In all, the result halved the Republican presence among California’s 53-member House delegation from 14 to seven.

“I still don’t completely understand it,” Ryan said. “There are a lot of races there we should have won.”

Ryan said that while he wasn’t suggesting anything “nefarious,” he found the reversal of several races “a very, very strange outcome.”

“The way the absentee-ballot program used to work, and the way it works now, it seems pretty loosey-goose,” he said.

Ryan also echoed complaints from other Republican­s, including Orange County Republican Party Chairman Fred Whitaker, of “ballot harvesting,” when a voter hands over a completed ballot to a third party to be cast for them, according to the Post. This was the first year the practice was legal in California.

“This election system they have — I can’t begin to understand what ‘ ballot harvesting’ is,” Ryan said.

Padilla said in response that “in California, we believe in an inclusive and accessible democracy.”

“We provide voters as many opportunit­ies as possible to cast their ballots,” Padilla said. “That is why we have no- excuse vote by mail, automatic voter registrati­on, same- day voter registrati­on, and early voting.”

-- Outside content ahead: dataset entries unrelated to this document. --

(** C7. On each of the five create routes the body, with the fields the
    handler sets or converts, is parsed against the schema of the entity
    before the storage is called: when the parse throws, what it throws is
    a ZodError, the answer is HTTP 400 with the issues of that error, and
    the database is as it was, whatever uuid and clock reading the storage
    would have drawn. (The liabilities route first answers 401 to a user
    id of 0, which no stored user has.) *)
Theorem create_validates_before_writing {rt : Runtime} {en : Engine} (userId : Z) (body : object)
    (id : string) (now : Z) (db : Database) (e : exn) :
  (incomeSchema_parse userId body = Throw e ->
   exists issues, e = ZodError issues /\
     post_incomes userId body id now db = (validation_error issues, db)) /\
  (expenseSchema_parse userId
     (delete "notes" (<["date" := VDate (new_Date (body !! "date"))]> body)) = Throw e ->
   exists issues, e = ZodError issues /\
     post_expenses userId body id now db = (validation_error issues, db)) /\
  (assetSchema_parse userId body = Throw e ->
   exists issues, e = ZodError issues /\
     post_assets userId body id now db = (validation_error issues, db)) /\
  (userId <> 0 ->
   liabilitySchema_parse userId
     (<["interestRate" := VNumber (Number (body !! "interestRate"))]>
        (<["amount" := VNumber (Number (body !! "amount"))]> body)) = Throw e ->
   exists issues, e = ZodError issues /\
     post_liabilities userId body id now db = (validation_error issues, db)) /\
  (goalSchema_parse userId
     (<["currentAmount" := VNumber (Number (body !! "currentAmount"))]>
        (<["targetAmount" := VNumber (Number (body !! "targetAmount"))]>
           (<["targetDate" := VDate (new_Date (body !! "targetDate"))]> body))) = Throw e ->
   exists issues, e = ZodError issues /\
     post_goals userId body id now db = (validation_error issues, db)).
Proof.
  split_and!.
  - intros Hp. destruct (incomeSchema_parse_throws _ _ _ Hp) as [issues ->].
    exists issues. split; [done|]. unfold post_incomes. by rewrite Hp.
  - intros Hp. destruct (expenseSchema_parse_throws _ _ _ Hp) as [issues ->].
    exists issues. split; [done|]. unfold post_expenses. by rewrite Hp.
  - intros Hp. destruct (assetSchema_parse_throws _ _ _ Hp) as [issues ->].
    exists issues. split; [done|]. unfold post_assets. by rewrite Hp.
  - intros Hu Hp. destruct (liabilitySchema_parse_throws _ _ _ Hp) as [issues ->].
    exists issues. split; [done|]. unfold post_liabilities.
    destruct (Z.eqb_spec userId 0) as [->|_]; [done|]. by rewrite Hp.
  - intros Hp. destruct (goalSchema_parse_throws _ _ _ Hp) as [issues ->].
    exists issues. split; [done|]. unfold post_goals. by rewrite Hp.
Qed.

(** Alice posts the income of the scenario with its amount as the string
    "5000": 400 with one issue on [amount], and no income is added. *)
Lemma create_validates_before_writing_witness :
  let rt := test_runtime in
  let en := test_engine in
  incomeSchema_parse 1 salary_body = Throw (ZodError [amount_issue]) /\
  post_incomes 1 salary_body id_i9 50 sample_db = (validation_error [amount_issue], sample_db).
Proof.
  intros rt en.
  assert (incomeSchema_parse 1 salary_body = Throw (ZodError [amount_issue])) as Hp
    by by vm_compute.
  split; [exact Hp|].
  destruct (create_validates_before_writing (rt := test_runtime) (en := test_engine) 1 salary_body id_i9 50
              sample_db (ZodError [amount_issue])) as (Hi & _).
  destruct (Hi Hp) as (issues & Heq & Hpost). by simplify_eq.
Defined.

(** ** C2: what a failed login tells *)

(** C2, on the code. The login route on its two failures: for a username
    no user has, the answer is 401 with the message "User not found"; for
    the username of a user and a password that does not verify, it is 401
    with the message "Invalid password". The two answers differ, so the
    answer tells whether the username exists, which the claim excludes;
    the database is as it was. *)
Theorem login_failures_differ {rt : Runtime} (now : Z) (db : Database)
    (unknown known password password' hash : string) (user : UserRow.t) :
  truthy (Some unknown) = true -> truthy (Some known) = true ->
  truthy (Some password) = true -> truthy (Some password') = true ->
  getUserByUsername unknown db = None ->
  getUserByUsername known db = Some user ->
  UserRow.password user = NotNull hash ->
  bcrypt_compare password' hash = false ->
  post_auth_login (Some unknown) (Some password) now db
    = (error_json 401 "User not found", db) /\
  post_auth_login (Some known) (Some password') now db
    = (error_json 401 "Invalid password", db) /\
  post_auth_login (Some unknown) (Some password) now db
    <> post_auth_login (Some known) (Some password') now db.
Proof.
  intros Hu Hk Hp Hp' Hnone Hsome Hhash Hcmp.
  assert (post_auth_login (Some unknown) (Some password) now db
          = (error_json 401 "User not found", db)) as H1.
  { unfold post_auth_login. rewrite Hu, Hp. simpl. unfold login.
    unfold getUserByUsername in Hnone. by rewrite Hnone. }
  assert (post_auth_login (Some known) (Some password') now db
          = (error_json 401 "Invalid password", db)) as H2.
  { unfold post_auth_login. rewrite Hk, Hp'. simpl. unfold login.
    unfold getUserByUsername in Hsome. rewrite Hsome.
    unfold comparePasswords. by rewrite Hhash, Hcmp. }
  split_and!; [done | done |]. rewrite H1, H2. intros Heq. by inversion Heq.
Qed.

Padilla said those “reforms helped drive California’s historic registrati­on and a 30-year high in midterm turnout.” Republican­s now make up less than 25 percent of the state’s registered voters.

Ryan is hardly the only one to question California’s election regime. Republican President Donald Trump has suggested — without evidence — that illegal votes helped put the heavily Democratic state in rival Clinton’s column in 2016.

This week, the Election Integrity Project California, a nonprofit that describes itself as a nonpartisa­n election oversight group, raised questions about what it called the state’s “shapeshift­ing” voting results in the June primary. The group cited discrepanc­ies in totals of poll and mail ballots cited by the state and by four Southern California counties.

For example, the group said Los Angles County reported a total of 825,427 poll ballots and 665,075 mail ballots on June 29, but the state’s Vote Cal records on Oct. 17 showed 669,448 poll ballots and 798,753 mail ballots.

Linda Paine, the group’s president, said in a statement that “inconsiste­ncies in the reporting of votes makes it impossible for citizen groups like EIPCa to independen­tly validate the results of elections.

“California voters deserve to know that their votes are accurately counted and accounted for,” she added. “EIPCa will continue to seek answers from election officials.”

Padilla’s office had no immediate response to the group’s claims. But in his response to Ryan, Padilla said that “I stand with the thousands of elections officials and volunteers throughout the state who continue to work around the clock to ensure the accuracy and integrity of our elections.”